March 19th - Solemnity of St Joseph

St Joseph

  • Feast: March 19th
  • Life: Unknown (died before Jesus' public ministry)
  • Patron: The Universal Church, Workers, Happy Death
  • Associations: Lily, Tools, Holy Family



On the Feast of St. Joseph the readings the Church provides us with are readings of royalty. It seems strange to hear readings about royalty when we reflect on the life of St. Joseph because it almost seems as if he lived life to the opposite effect. We know that he was a simple man. He was a carpenter. What we often fail to realize is that out of all of history, God chose this man to be His foster father. While this man did not have riches, what he did have was worth so much more.

We hear from the Annunciation story to Joseph that even before the Angel appeared to him, he knew that Mary was pregnant. He knew that he wasn't the father, so it says that "because he was a just man..." In all of scriptures, you do not hear many people called "just." He was also obedient to the message of the Angel. Not only would He become the foster father of God, but he would also need to be the protector and first teacher.

We hear that Joseph's family line could be traced back to King David. David was the most well-known of all of the Biblical kings. While he had some problems, he is known as being a rather benevolent king. Unfortunately for our story, many others during the time of St. Joseph could also point their lineage back to David. Joseph wasn't sitting on a throne. Perhaps the closest he ever got to a throne was by making one as a carpenter. Because we know the end of the story, we also know that Jesus was not a king in the traditional sense either.

The royalty we know about during Joseph's time was not something Joseph wanted to emulate. The first king we hear about is King Herod. Like most royalty at the time, he was afraid of losing his power.

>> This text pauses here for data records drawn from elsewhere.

(* ===== verification/CoreSpec.v ===== *)
(** * The task operations do what they promise

    Round trips and functional specifications of [RdbCore]. *)

From S2P Require Import Prelude GoLib Base Redis RedisFacts Client RdbCore Instances.

Module CoreSpec.
Import GoFloat GoStr Keys Task Redis RedisFacts Client RdbCore.

#[local] Arguments mbind {_ _ _ _} _ _ : simpl never.

Section core.
Context `{R : Redis} `{J : Json} (K : Keys).

(** Registering a queue touches the index only. *)
Lemma registerQueue_quiet q (Q : result () → world → Prop) w :
  quiet w →
  (∀ w', quiet w' → w_clock w' = w_clock w →
     (wks w' = wks w ∨ wks w' = do_sadd (QueuesKey K) [q] (wks w)) → Q (Ok ()) w') →
  wpm (registerQueue K q) Q w.
Proof.
  intros Hw HQ. unfold registerQueue. apply wpm_bind, wpm_knows.
  case_bool_decide; [by apply wpm_ret, HQ; auto|]. apply wpm_bind, wpm_run_quiet; [done|].
  wps_steps. intros s' Hs. apply wpm_learn, HQ; [done|done|]. right. done.
Qed.

(** The queue is ready for a consumer that has seen everything in it. *)
Definition drained (m : keyspace) (q : string) (gr : group) : Prop :=
  group_at m (StreamKey K q) ConsumerGroup = Some gr ∧
  undelivered (stream_at m (StreamKey K q)) gr = [] ∧
  (g_last gr ≤ st_last (stream_at m (StreamKey K q)))%Z.

Lemma undelivered_add st gr id T :
  undelivered st gr = [] → (g_last gr ≤ st_last st)%Z → (st_last st < id)%Z →
  undelivered (MkStream (st_entries st ++ [(id, T)]) id (st_groups st)) gr = [(id, T)].
Proof.
  unfold undelivered; simpl. intros E ? ?. rewrite filter_app, E. simpl.
  by rewrite filter_cons_True by (simpl; lia).
Qed.

(** What enqueueing leaves behind. *)
Lemma Enqueue_quiet msg (Q : result () → world → Prop) w :
  quiet w →
  (∀ w' id, quiet w' →
     (st_last (stream_at (wks w) (StreamKey K (m_Queue msg))) < id)%Z →
     stream_at (wks w') (StreamKey K (m_Queue msg))
     = MkStream (st_entries (stream_at (wks w) (StreamKey K (m_Queue msg))) ++ [(id, m_ID msg)])
         id (st_groups (stream_at (wks w) (StreamKey K (m_Queue msg)))) →
     hget (wks w') (TaskKey K (m_Queue msg) (m_ID msg)) "msg"
     = Some (EncodeMessage (with_State StatePending msg)) →
     hget (wks w') (TaskKey K (m_Queue msg) (m_ID msg)) "state" = Some (itoa StatePending) →
     Q (Ok ()) w') →
  wpm (Enqueue K msg) Q w.
Proof.
  intros Hw HQ. unfold Enqueue. apply wpm_bind, registerQueue_quiet; [done|].
  intros w1 Hw1 _ Hm1. apply wpm_bind, wpm_run_quiet; [done|].
  unfold enqueueCmd. wps_steps. intros s' Hs.
  assert (k_stream (wks w1) = k_stream (wks w)) as Est by (destruct Hm1 as [-> | ->]; done).
  match goal with H : (st_last _ < ?id)%Z |- _ => rename H into Hid; rename id into id0 end.
  unfold stream_at in Hid; simpl in Hid. rewrite Est in Hid.
  apply (HQ (set_store s' w1) id0); [done|done| | |]; rewrite wks_set_store, Hs.
  - unfold stream_at; simpl. by rewrite x_at_add, decide_True, Est by done.
  - unfold hget, hash_at; simpl. rewrite h_at_set, decide_True by done. simpl.
    by rewrite lookup_insert_ne, lookup_insert_eq by done.
  - unfold hget, hash_at; simpl. rewrite h_at_set, decide_True by done. simpl.
    by rewrite lookup_insert_eq.
Qed.

(** A consumer's batch when one entry waits. *)
Lemma DequeueBatch_one q msg st consumer n gr id (Q : result (list Dequeued) → world → Prop) w :
  quiet w → utf8_msg msg = true → group_at (wks w) (StreamKey K q) ConsumerGroup = Some gr →
  undelivered (stream_at (wks w) (StreamKey K q)) gr = [(id, m_ID msg)] →
  hget (wks w) (TaskKey K q (m_ID msg)) "msg" = Some (EncodeMessage (with_State st msg)) →
  (∀ w', quiet w' →
     wks w' = do_hset (TaskKey K q (m_ID msg)) [("state", itoa StateActive)]
                (set_group (StreamKey K q) ConsumerGroup
                   (deliver consumer (k_now (wks w)) [(id, m_ID msg)]) (wks w)) →
     Q (Ok [MkDequeued (with_State StateActive msg) id]) w') →
  wpm (DequeueBatch K consumer q n) Q w.
Proof.
  intros Hw Hutf Hg Hun Hb HQ. unfold DequeueBatch.
  set (count := if bool_decide (n < 1)%Z then 1%Z else n).
  assert (1 ≤ count)%Z as Hcount by (subst count; zlia). clearbody count.
  apply wpm_bind. unfold readGroup. apply wpm_round_trip_quiet; [done|].
  apply wps_bind, wps_call. cbn [cmd_reply cmd_effect]. intros es Hes.
  rewrite Hg in Hes. simpl in Hes. rewrite Hun in Hes. destruct (Z.to_nat count) as [|cn] eqn:Ecn; [lia|].
  simpl in Hes. rewrite take_nil in Hes. subst es. wps_steps. intros s2 Hs2. simpl.
  apply wpm_bind, wpm_pipeline_quiet; [done|]. simpl. rewrite wks_set_store, Hs2.
  wps_steps. intros s3 Hs3. simpl.
  assert (hget (set_group (StreamKey K q) ConsumerGroup
                  (deliver consumer (k_now (wks w)) [(id, m_ID msg)]) (wks w))
            (TaskKey K q (m_ID msg)) "msg"
          = Some (EncodeMessage (with_State st msg))) as -> by done.
  unfold DecodeMessage, EncodeMessage. rewrite Unmarshal_Marshal, sanitize_msg_valid by done. simpl.
  apply wpm_bind, wpm_ret, wpm_bind, wpm_pipeline_quiet; [done|]. simpl.
  rewrite wks_set_store, Hs3. wps_steps. intros s4 Hs4. simpl.
  apply wpm_ret, HQ; [done|]. by rewrite wks_set_store, Hs4.
Qed.

(** C12: a task comes out as it went in.  Enqueueing a message and then
    reading the queue with any consumer and batch size hands out exactly that
    message, marked active, with the claim recorded for the consumer and the
    stored body and authoritative state in step. *)
Theorem enqueue_dequeue_roundtrip msg consumer n gr w :
  quiet w → utf8_msg msg = true → drained (wks w) (m_Queue msg) gr →
  let q := m_Queue msg in
  let r := (Enqueue K msg;; DequeueBatch K consumer q n) w in
  let m' := wks r.1 in
  ∃ e, r.2 = Ok [MkDequeued (with_State StateActive msg) e] ∧
    hget m' (TaskKey K q (m_ID msg)) "state" = Some (itoa StateActive) ∧
    hget m' (TaskKey K q (m_ID msg)) "msg"
      = Some (EncodeMessage (with_State StatePending msg)) ∧
    (e, m_ID msg) ∈ st_entries (stream_at m' (StreamKey K q)) ∧
    ∃ gr', group_at m' (StreamKey K q) ConsumerGroup = Some gr' ∧
           g_pel gr' !! e = Some (MkPending consumer (k_now m') 1).
Proof.
  intros Hw Hutf (Hg & Hun & Hlast) q r. subst r.
  change (wpm (Enqueue K msg;; DequeueBatch K consumer q n) (λ res w', ∃ e,
    res = Ok [MkDequeued (with_State StateActive msg) e] ∧
    hget (wks w') (TaskKey K q (m_ID msg)) "state" = Some (itoa StateActive) ∧
    hget (wks w') (TaskKey K q (m_ID msg)) "msg"
      = Some (EncodeMessage (with_State StatePending msg)) ∧
    (e, m_ID msg) ∈ st_entries (stream_at (wks w') (StreamKey K q)) ∧
    ∃ gr', group_at (wks w') (StreamKey K q) ConsumerGroup = Some gr' ∧
           g_pel gr' !! e = Some (MkPending consumer (k_now (wks w')) 1)) w).
  apply wpm_bind, Enqueue_quiet; [done|]. intros w1 id Hw1 Hid Est Hb _. fold q in Est, Hb, Hid.
  assert (group_at (wks w1) (StreamKey K q) ConsumerGroup = Some gr) as Hg1
    by (unfold group_at in *; by rewrite Est).
  apply (DequeueBatch_one q msg StatePending consumer n gr id); [done|done|done|rewrite Est; by apply undelivered_add|done|].
  intros w' _ E. exists id. rewrite E. split_and!; [done|..].
  - unfold hget, hash_at; simpl. rewrite h_at_set, decide_True by done. simpl. by rewrite lookup_insert_eq.
  - rewrite <- Hb. unfold hget, hash_at; simpl. rewrite h_at_set, decide_True by done. simpl.
    by rewrite lookup_insert_ne.
  - unfold stream_at; simpl. rewrite x_at_group, decide_True by done. simpl.
    change (x_at (k_stream (wks w1)) (StreamKey K q)) with (stream_at (wks w1) (StreamKey K q)).
    rewrite Est. simpl. set_solver.
  - unfold group_at, stream_at in *; simpl. rewrite x_at_group, decide_True by done.
    simpl. rewrite lookup_alter, decide_True, Hg1 by done. simpl.
    eexists. split; [done|]. simpl. by rewrite lookup_insert_eq.
Qed.

(** ** The forwarder *)

(** The body of the forwarder's loop, for one id. *)
Definition forwarded (z stream prefix : string) (ids : list string) (m m' : keyspace) : Prop :=
  (∃ new, st_entries (stream_at m' stream) = st_entries (stream_at m stream) ++ new
          ∧ map snd new = ids
          ∧ Forall (λ e, st_last (stream_at m stream) < e.1)%Z new) ∧
  (st_last (stream_at m stream) ≤ st_last (stream_at m' stream))%Z ∧
  (∀ x, zset_at m' z !! x = if decide (x ∈ ids) then None else zset_at m z !! x) ∧
  (∀ x, hget m' (prefix +:+ x) "msg" = hget m (prefix +:+ x) "msg") ∧
  (∀ x, hget m' (prefix +:+ x) "state"
        = if decide (x ∈ ids) then Some (itoa StatePending) else hget m (prefix +:+ x) "state").

Lemma forwarded_step z stream prefix ids x m m' id :
  forwarded z stream prefix ids m m' → (st_last (stream_at m' stream) < id)%Z →
  forwarded z stream prefix (ids ++ [x]) m
    (do_zrem z x (do_hset (prefix +:+ x) [("state", itoa StatePending)]
       (do_xadd stream id x m'))).
Proof.
  intros ((new & He & Hids & Hnew) & Hl & Hz & Hm & Hst) Hid. unfold forwarded.
  unfold hget, hash_at, zset_at, stream_at in *; simpl.
  rewrite x_at_add, decide_True by done. simpl. split_and!.
  - exists (new ++ [(id, x)]). rewrite He, <- app_assoc, map_app, Hids. split_and!; [done..|].
    apply Forall_app. split; [done|]. repeat constructor. simpl. lia.
  - lia.
  - intros y. rewrite z_at_rem, decide_True, lookup_delete, Hz, decide_elem_snoc by done.
    by repeat case_decide.
  - intros y. rewrite h_at_set. case_decide as E; [|by apply Hm]. simpl.
    rewrite lookup_insert_ne by done. rewrite E. apply Hm.
  - intros y. rewrite h_at_set, decide_elem_snoc. destruct (decide (x = y)) as [->|Hne].
    + rewrite decide_True by done. simpl. by rewrite lookup_insert_eq.
    + rewrite decide_False by (intros E; by apply (inj _) in E). apply Hst.
Qed.

Lemma forwardCmd_spec z stream cutoff max prefix m :
  wps (forwardCmd z stream cutoff max prefix StatePending)
    (λ n m', let ids := zrangebyscore (zset_at m z) cutoff max in
             n = len ids ∧ forwarded z stream prefix ids m m') m.
Proof.
  unfold forwardCmd. wps_steps. set (ids := zrangebyscore _ _ _).
  apply (wps_foreach_inv (λ l m', forwarded z stream prefix l m m')).
  - unfold forwarded. split_and!; [exists []; by rewrite app_nil_r|done|done|done|done].
  - intros l1 x l2 m' _ Hf. wps_steps. by apply forwarded_step.
  - intros m' Hf. by wps_steps.
Qed.

(** One tick of the forwarder promotes due tasks only, earliest first, no
    more than asked; the promoted tasks are appended to the stream in that
    order with fresh ids, marked pending with their bodies unchanged, and
    removed from the ZSET, and nothing else leaves it; when fewer than the
    maximum were promoted, no due task remains. *)
Theorem forward_due_only z q cutoff max w :
  quiet w → (0 ≤ max)%Z →
  let r := run (forwardCmd z (StreamKey K q) cutoff max (TaskKeyPrefix K q) StatePending) w in
  let ids := zrangebyscore (zset_at (wks w) z) cutoff max in
  r.2 = Ok (len ids) ∧ (len ids ≤ max)%Z ∧
  forwarded z (StreamKey K q) (TaskKeyPrefix K q) ids (wks w) (wks r.1) ∧
  (∀ x, x ∈ ids → ∃ sc, zset_at (wks w) z !! x = Some sc ∧ (sc ≤ cutoff)%Z) ∧
  (∃ l, ids = map fst l ∧ StronglySorted zle l) ∧
  ((len ids < max)%Z → ∀ x sc, zset_at (wks r.1) z !! x = Some sc → (cutoff < sc)%Z).
Proof.
  intros Hw Hmax r ids.
  assert (r.2 = Ok (len ids) ∧
          forwarded z (StreamKey K q) (TaskKeyPrefix K q) ids (wks w) (wks r.1)) as [Hr Hf].
  { change (wpm (run (forwardCmd z (StreamKey K q) cutoff max (TaskKeyPrefix K q) StatePending))
              (λ res w', res = Ok (len ids) ∧
                 forwarded z (StreamKey K q) (TaskKeyPrefix K q) ids (wks w) (wks w')) w).
    apply wpm_run_quiet; [done|]. eapply wps_mono; [apply forwardCmd_spec|].
    intros n m' [-> Hf] s' Hs'. by rewrite wks_set_store, Hs'. }
  split_and!; [done| |done| | |].
  - unfold ids, zrangebyscore. rewrite take_limit_length by done. lia.
  - intros x Hx. by apply elem_of_zrangebyscore in Hx.
  - unfold ids, zrangebyscore.
    exists (take_limit max (filter (λ p, p.2 ≤ cutoff)%Z (zsorted (zset_at (wks w) z)))).
    split; [unfold take_limit; case_bool_decide; by rewrite ?firstn_map|].
    apply take_limit_sorted, StronglySorted_filter', zsorted_sorted.
  - intros Hlt x sc Hx. destruct Hf as (_ & _ & Hz & _). rewrite Hz in Hx.
    case_decide as Hin; [done|]. destruct (decide (sc ≤ cutoff)%Z); [|lia].
    exfalso. apply Hin. unfold ids in *.
    apply elem_of_zrangebyscore_all with sc; done.
Qed.

End core.

(** A quiet world on the reference server. *)
Definition demo_world (m : keyspace) : world (R := RefRedis.RefRedis) :=
  MkWorld (m : RefRedis.RefRedis.(store)) [] (1700000000 * GoTime.Second)%Z ∅.

Definition demo_msg : TaskMessage := newMessage "t1" "email" "hi" "q" 3 false 0.

Definition demo_grouped : keyspace :=
  do_xgroup (StreamKey DefaultKeys "q") ConsumerGroup empty_keyspace.

Lemma enqueue_dequeue_roundtrip_witness :
  let r := (Enqueue DefaultKeys demo_msg;; DequeueBatch DefaultKeys "w1" "q" 5)
             (demo_world demo_grouped) in
  ∃ e, r.2 = Ok [MkDequeued (with_State StateActive demo_msg) e].
Proof.
  edestruct (enqueue_dequeue_roundtrip DefaultKeys demo_msg "w1" 5 (MkGroup 0 ∅)
               (demo_world demo_grouped)) as (e & He & _).
  - done.
  - by vm_compute.
  - split_and!; by vm_compute.
  - by exists e.
Defined.

Definition demo_retry : keyspace :=
  do_zadd (RetryKey DefaultKeys "q") 10 "a"
    (do_zadd (RetryKey DefaultKeys "q") 5 "b"
       (do_zadd (RetryKey DefaultKeys "q") 99 "c" empty_keyspace)).

Lemma forward_due_only_witness :
  let r := run (forwardCmd (RetryKey DefaultKeys "q") (StreamKey DefaultKeys "q") 20 1
                  (TaskKeyPrefix DefaultKeys "q") StatePending) (demo_world demo_retry) in
  zrangebyscore (zset_at demo_retry (RetryKey DefaultKeys "q")) 20 1 = ["b"] ∧ r.2 = Ok 1%Z.
Proof.
  split; [by vm_compute|].
  destruct (forward_due_only DefaultKeys (RetryKey DefaultKeys "q") "q" 20 1
              (demo_world demo_retry)) as (H & _); [done|lia|].
  rewrite H. by vm_compute.
Defined.

End CoreSpec.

Because of this, he does the unimaginable and has all of the young first born sons in the town of Bethlehem killed. It was predestined that the Christ should be born there. The other big ruler we hear about early in the Gospels is Caesar. Israel was under Roman occupation, so it was natural that Caesar would be mentioned at some point. We also know that Caesar was someone who always looked behind his back. While he spent a lot of time looking how to expand his empire, he was also always looking behind his back for a usurper. He was afraid of losing his power. To him, the only thing that mattered was power.

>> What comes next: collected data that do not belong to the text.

(* ===== verification/Inspector.v ===== *)
(** * inspector.go: reading and administering queues

    The public view of stored tasks and schedules. *)

From S2P Require Import Prelude GoLib Base Redis Client RdbCore RdbLocks RdbFlow RdbAdmin.
From S2P Require Import Scheduler.

Module Inspector.
Import GoTime GoFloat GoStr Keys Task Redis Client RdbCore RdbLocks RdbFlow RdbAdmin.

Definition ErrTaskNotFound : err := ErrText "chronos: task not found".
Definition ErrInvalidState : err := ErrText "chronos: invalid task state".

Record QueueInfo := MkQueueInfo {
  qi_stats : QueueStats;
  qi_Paused : bool;
}.

(** The fields of [TaskInfo] the Inspector fills; times are [None] when the
    field keeps its zero value. *)
Record TaskInfo := MkTaskInfo {
  ti_ID : string;
  ti_Kind : string;
  ti_Queue : string;
  ti_State : string;
  ti_Payload : bytes;
  ti_Retried : Z;
  ti_MaxRetry : Z;
  ti_LastErr : string;
  ti_NextProcessAt : option Z;
  ti_CompletedAt : option Z;
  ti_ChainPending : Z;
  ti_ChainIndex : Z;
  ti_ChainNext : list string;
  ti_GroupID : string;
  ti_GroupPending : Z;
  ti_GroupQueue : string;
  ti_HasResult : bool;
  ti_ResultSize : Z;
}.

Definition with_NextProcessAt (v : Z) (t : TaskInfo) : TaskInfo :=
  MkTaskInfo (ti_ID t) (ti_Kind t) (ti_Queue t) (ti_State t) (ti_Payload t) (ti_Retried t)
    (ti_MaxRetry t) (ti_LastErr t) (Some v) (ti_CompletedAt t) (ti_ChainPending t)
    (ti_ChainIndex t) (ti_ChainNext t) (ti_GroupID t) (ti_GroupPending t) (ti_GroupQueue t)
    (ti_HasResult t) (ti_ResultSize t).

Definition with_GroupPending (v : Z) (t : TaskInfo) : TaskInfo :=
  MkTaskInfo (ti_ID t) (ti_Kind t) (ti_Queue t) (ti_State t) (ti_Payload t) (ti_Retried t)
    (ti_MaxRetry t) (ti_LastErr t) (ti_NextProcessAt t) (ti_CompletedAt t) (ti_ChainPending t)
    (ti_ChainIndex t) (ti_ChainNext t) (ti_GroupID t) v (ti_GroupQueue t) (ti_HasResult t)
    (ti_ResultSize t).

(** A waiting link: its kind, or the size and callback of a stage (the
    source puts an arrow between them). *)
Definition linkName (l : ChainLink) : string :=
  match cl_Group l with
  | [] => cl_Kind l
  | ms => "group[" +:+ itoa (len ms) +:+ "]→" +:+ cl_Kind l
  end.

Definition taskInfoFromMsg (m : TaskMessage) : TaskInfo :=
  MkTaskInfo (m_ID m) (m_Kind m) (m_Queue m) (StateString (m_State m)) (m_Payload m)
    (m_Retried m) (m_MaxRetry m) (m_LastErr m) None
    (if bool_decide (0 < m_CompletedAt m)%Z then Some (m_CompletedAt m * Second)%Z else None)
    (len (m_Chain m)) (m_ChainIndex m) (map linkName (m_Chain m)) (m_GroupID m) 0 (m_GroupQueue m)
    (bool_decide (m_Result m ≠ "")) (Z.of_nat (String.length (m_Result m))).

Record ScheduleInfo := MkScheduleInfo {
  si_ID : string;
  si_Kind : string;
  si_Queue : string;
  si_Spec : string;
  si_LastFired : option Z;
  si_LastSeen : option Z;
  si_Stale : bool;
}.

Section inspector.
Context `{R : Redis} `{J : Json} `{MJ : MetaJson} (K : Keys).
Context (quote : string → string).     (* strconv.Quote, the verb %q *)

Definition queueInfo (paused : list string) (acc : list QueueInfo) (name : string)
    : M (list QueueInfo) :=
  st ← queueStats K name;
  mret (acc ++ [MkQueueInfo st (bool_decide (qs_Queue st ∈ paused))]).

Definition InspectQueues : M (list QueueInfo) :=
  names ← Queues K;
  paused ← PausedQueues K;
  go_foldl (queueInfo paused) [] names.

(** [time.Unix(int64(score), 0)]. *)
Definition scoreTime (s : score) : Z := (toInt64 s * Second)%Z.

Definition ListTasks (qname state : string) (limit : Z) : M (list TaskInfo) :=
  match ZSetKeyForState K qname state with
  | None => fail (ErrSuffixed ErrInvalidState
                    (" " +:+ quote state +:+ " (want scheduled|retry|archived|completed)"))
  | Some zsetKey =>
      entries ← ListZSetTasks K qname zsetKey limit;
      mret (map (λ e, with_NextProcessAt (scoreTime (zt_Score e)) (taskInfoFromMsg (zt_Msg e)))
              entries)
  end.

Definition InspectTask (qname taskID : string) : M TaskInfo :=
  r ← try (GetTask K qname taskID);
  match r with
  | Err ErrNil => fail (ErrSuffixed ErrTaskNotFound
                    (": " +:+ quote taskID +:+ " in queue " +:+ quote qname))
  | Err e => fail e
  | Ok msg =>
      let ti := taskInfoFromMsg msg in
      ti ← (match ZSetKeyForState K qname (ti_State ti) with
            | None => mret ti
            | Some zsetKey =>
                s ← try (ZScore zsetKey taskID);
                mret match s with
                     | Ok (Some s) => with_NextProcessAt (scoreTime s) ti
                     | _ => ti
                     end
            end);
      if bool_decide (m_GroupID msg ≠ "" ∧ m_GroupQueue msg ≠ "") then
        n ← try (GroupPending K (m_GroupQueue msg) (m_GroupID msg));
        mret match n with Ok n => with_GroupPending n ti | Err _ => ti end
      else mret ti
  end.

(** [firedAt]: of several entries with one ID the last counts. *)
Definition firedAt (fired : list ScheduleFireInfo) (id : string) : option Z :=
  foldl (λ acc f, if decide (sf_ID f = id) then Some (sf_LastFired f) else acc) None fired.

Definition registryInfo (now : Z) (fired : list ScheduleFireInfo) (m : ScheduleMeta) : ScheduleInfo :=
  MkScheduleInfo (sm_ID m) (sm_Kind m) (sm_Queue m) (sm_Spec m)
    ((λ ts, (ts * Second)%Z) <$> firedAt fired (sm_ID m))
    (Some (sm_LastSeen m * Second)%Z)
    (bool_decide (Scheduler.staleAfter < sat64 (now - sm_LastSeen m * Second))%Z).

Definition leftoverInfo (f : ScheduleFireInfo) : ScheduleInfo :=
  MkScheduleInfo (sf_ID f) "" "" "" (Some (sf_LastFired f * Second)%Z) None false.

Definition mergeSchedules (now : Z) (registry : list ScheduleMeta) (fired : list ScheduleFireInfo)
    : list ScheduleInfo :=
  map (registryInfo now fired) registry
  ++ map leftoverInfo (filter (λ f, sf_ID f ∉ map sm_ID registry) fired).

Definition SchedulerStatus : M (string * list ScheduleInfo) :=
  leader ← LeaderID K;
  registry ← ListSchedules K;
  fired ← ScanSchedules K;
  t ← now;
  mret (leader, mergeSchedules t registry fired).

End inspector.
End Inspector.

If God wanted to be born into royalty, he would be been the son of Caesar or Herod, but he was not. He was the son of Joseph. Joseph was the first teacher of the faith. He was a righteous Jew who taught Jesus the precepts of the Jewish faith. They observed the feast days as well as the Sabbath customs. Joseph taught Jesus what it means to live a virtuous life. We hear that Joseph is a protector, a just man, a compassionate man, a patient man, and an honest man. These traits were passed down to Jesus for sure as he taught Jesus the tools of his trade and how to be a man. While Caesar and Herod may have had power, very few actually loved them unconditionally. Joseph taught Jesus the meaning of loving unconditionally, and in return, others would love Him unconditionally. While many of the words and actions of Jesus were inspired by the Holy Spirit, we also need to realize that many of them must have come from His first teacher, St. Joseph.

On this feast of St Joseph, may we ask the first teacher of Jesus to inspire us through the words and actions of his foster Son. May we too be inspired to imitate the heroic virtues of St. Joseph.